Predictive Factors for Complete Response and Recurrence after Transarterial Chemoembolization in Hepatocellular Carcinoma

Gut Liver. 2017 May 15;11(3):409-416. doi: 10.5009/gnl16001.


Background/aims: To investigate the predictive factors for complete response (CR) and recurrence after CR in patients with hepatocellular carcinoma (HCC) treated with transarterial chemoembolization (TACE).

Methods: Among 691 newly diagnosed HCC patients, 287 were treated with TACE as a first therapy. We analyzed the predictive factors for CR, recurrence after CR, and overall survival (OS).

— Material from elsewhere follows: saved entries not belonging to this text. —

(* ===== verification/ForkIndex.v ===== *)
(** * The fork visibility index ([fork_index.rs])

    A derived cache of which forks pin a table and which tables forks own.  Every read
    revalidates it against two listings: an entry whose object is present at the same size
    is reused, anything else is read again. *)
From S2P Require Export Store.

Module ForkIndex.
Definition default : ForkIndex := mkForkIndex 0 [] "".

Section Queries.
Context `{Env}.
Definition is_intact (x : ForkIndex) : bool := bool_decide (compute_checksum x = xi_checksum x).
Definition is_empty (x : ForkIndex) : bool := match xi_forks x with [] => true | _ => false end.
End Queries.

(** [Iterator::find_map]. *)
Fixpoint find_map {A B} (f : A -> option B) (l : list A) : option B :=
  match l with
  | [] => None
  | a :: l' => match f a with Some b => Some b | None => find_map f l' end
  end.

Definition first_pin_below (x : ForkIndex) (table_id : Uuid) (target : Z) : option (string * Z) :=
  find_map (fun e => match bget table_id (xf_pins e.2) with
                     | Some seq => if seq <? target then Some (e.1, seq) else None
                     | None => None
                     end) (xi_forks x).
Definition first_pin (x : ForkIndex) (table_id : Uuid) : option (string * Z) :=
  find_map (fun e => match bget table_id (xf_pins e.2) with
                     | Some seq => Some (e.1, seq)
                     | None => None
                     end) (xi_forks x).
Definition pinned_table_ids (x : ForkIndex) : gset Uuid :=
  list_to_set (concat (map (fun e => bkeys (xf_pins e.2)) (xi_forks x))).
Definition owned_table_ids (x : ForkIndex) : gset Uuid :=
  list_to_set (concat (map (fun e => map it_table_id (bvalues (xf_owned e.2))) (xi_forks x))).
Definition pins_of (x : ForkIndex) (table_id : Uuid) : list (string * Z) :=
  omap (fun e => match bget table_id (xf_pins e.2) with
                 | Some seq => Some (e.1, seq)
                 | None => None
                 end) (xi_forks x).

Section Storage.
Context `{Env}.

(** An unreadable or altered index is as good as none. *)
Definition load_opt : prog (option ForkIndex) :=
  let! bytes := Backend.get_opt fork_index_path in
  match bytes with
  | Some (OForkIndex index) => if is_intact index then ret (Some index) else ret None
  | _ => ret None
  end.

Definition store (index : ForkIndex) : prog unit :=
  do! Backend.put fork_index_path (OForkIndex index) in
  Backend.sync_objects [fork_index_path].

Definition invalidate : prog unit := Backend.delete fork_index_path.

Abbreviation Meta := (Path * File)%type (only parsing).
Definition meta_size (m : Meta) : Z := object_size (fl_obj m.2).

(** ** Rebuilding *)
Definition fork_pins (f : Fork) : BTree Uuid Z := map (fun e => (e.1, fp_sequence e.2)) (fk_pins f).

Definition read_forks (paths : list (Path * Z)) : prog (list (string * Z * BTree Uuid Z)) :=
  map_prog (fun e =>
    let! o := Backend.get e.1 in
    let! fork := lift (Fork.parse o e.1) in
    ret (fk_name fork, e.2, fork_pins fork)) paths.

Definition read_entries (paths : list (Path * string * Z)) : prog (list (string * string * IndexedTable)) :=
  map_prog (fun e =>
    let! o := Backend.get e.1.1 in
    let! entry := lift (ForkTableEntry.parse o e.1.1) in
    ret (e.1.2, fe_name entry, mkIndexedTable (fe_table_id entry) e.2)) paths.

Definition prior_forks_by_path (prior : option ForkIndex) : gmap Path (string * IndexedFork) :=
  match prior with
  | None => ∅
  | Some p => fold_left (fun acc e => <[fork_path e.1 := e]> acc) (xi_forks p) ∅
  end.

Definition prior_owned_by_path (prior : option ForkIndex) : gmap Path (string * string * IndexedTable) :=
  match prior with
  | None => ∅
  | Some p =>
      fold_left (fun acc e =>
        fold_left (fun acc o => <[fork_catalog_entry_path e.1 o.1 := (e.1, o.1, o.2)]> acc)
          (xf_owned e.2) acc) (xi_forks p) ∅
  end.

(** One object under [forks/]: reused when the size matches, else to be read. *)
Definition classify_fork (by_path : gmap Path (string * IndexedFork))
    (acc : BTree string IndexedFork * list (Path * Z)) (meta : Meta) :
    BTree string IndexedFork * list (Path * Z) :=
  let '(forks, unknown) := acc in
  match by_path !! meta.1 with
  | Some (name, entry) =>
      if xf_object_size entry =? meta_size meta
      then (binsert name (mkIndexedFork (xf_object_size entry) (xf_pins entry) []) forks, unknown)
      else (forks, unknown ++ [(meta.1, meta_size meta)])
  | None => (forks, unknown ++ [(meta.1, meta_size meta)])
  end.

Definition own (fork_name table_name : string) (owned : IndexedTable)
    (forks : BTree string IndexedFork) : BTree string IndexedFork :=
  bupdate (fun f => f <| xf_owned := binsert table_name owned (xf_owned f) |>) fork_name forks.

(** One object under [catalog/forks/]. *)
Definition classify_entry (by_hash : gmap string string)
    (by_path : gmap Path (string * string * IndexedTable))
    (acc : BTree string IndexedFork * list (Path * string * Z)) (meta : Meta) :
    BTree string IndexedFork * list (Path * string * Z) :=
  let '(forks, unknown) := acc in
  match meta.1 !! 2%nat with
  | None => acc
  | Some fork_hash =>
      match by_hash !! fork_hash with
      | None => acc
      | Some fork_name =>
          match by_path !! meta.1 with
          | Some (_, table_name, owned) =>
              if it_object_size owned =? meta_size meta
              then (own fork_name table_name owned forks, unknown)
              else (forks, unknown ++ [(meta.1, fork_name, meta_size meta)])
          | None => (forks, unknown ++ [(meta.1, fork_name, meta_size meta)])
          end
      end
  end.

Definition rebuild (prior : option ForkIndex) : prog ForkIndex :=
  let! fork_metas := Backend.list FORK_PREFIX in
  let! catalog_metas := Backend.list FORK_CATALOG_PREFIX in
  let '(forks, unknown) :=
    fold_left (classify_fork (prior_forks_by_path prior)) fork_metas ([], []) in
  let! read := read_forks unknown in
  let forks := fold_left (fun acc r => binsert r.1.1 (mkIndexedFork r.1.2 r.2 []) acc) read forks in
  let by_hash := fold_left (fun acc name => <[hash_name name := name]> acc) (bkeys forks) (∅ : gmap string string) in
  let '(forks, unknown_entries) :=
    fold_left (classify_entry by_hash (prior_owned_by_path prior)) catalog_metas (forks, []) in
  let! entries := read_entries unknown_entries in
  let forks := fold_left (fun acc r => own r.1.1 r.1.2 r.2 acc) entries forks in
  let! now := call Now in
  ret (mkForkIndex (monotonic_commit_ts now None) forks "").

Definition refresh (writable : bool) : prog ForkIndex :=
  let! prior := load_opt in
  let! rebuilt := rebuild prior in
  match prior with
  | Some p =>
      if bool_decide (xi_forks p = xi_forks rebuilt) then ret p
      else
        let sealed := seal rebuilt in
        if negb writable then ret sealed
        else if is_empty sealed then do! invalidate in ret sealed
        else do! store sealed in ret sealed
  | None =>
      let sealed := seal rebuilt in
      if negb writable || is_empty sealed then ret sealed
      else do! store sealed in ret sealed
  end.
End Storage.
End ForkIndex.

Results: Eighty-one patients (28.2%) achieved CR after TACE, and recurrence after CR was detected in 35 patients (43.2%). In multivariate analyses, tumor size (≤5 cm) and single nodularity were predictive factors for CR, with hazard ratios (HRs) of 0.35 (p=0.002) and 0.41 (p<0.001), respectively. Elevated serum α-fetoprotein (AFP) (>20 ng/mL) level and multinodularity exhibited significant relationships with recurrence after CR, with HRs of 2.220 (p=0.026) and 3.887 (p<0.001), respectively. Tumor size (>5 cm), multinodularity, elevated serum AFP (>20 ng/mL) level, Child-Turcotte-Pugh score (B and C), and portal vein thrombosis were significant factors for OS.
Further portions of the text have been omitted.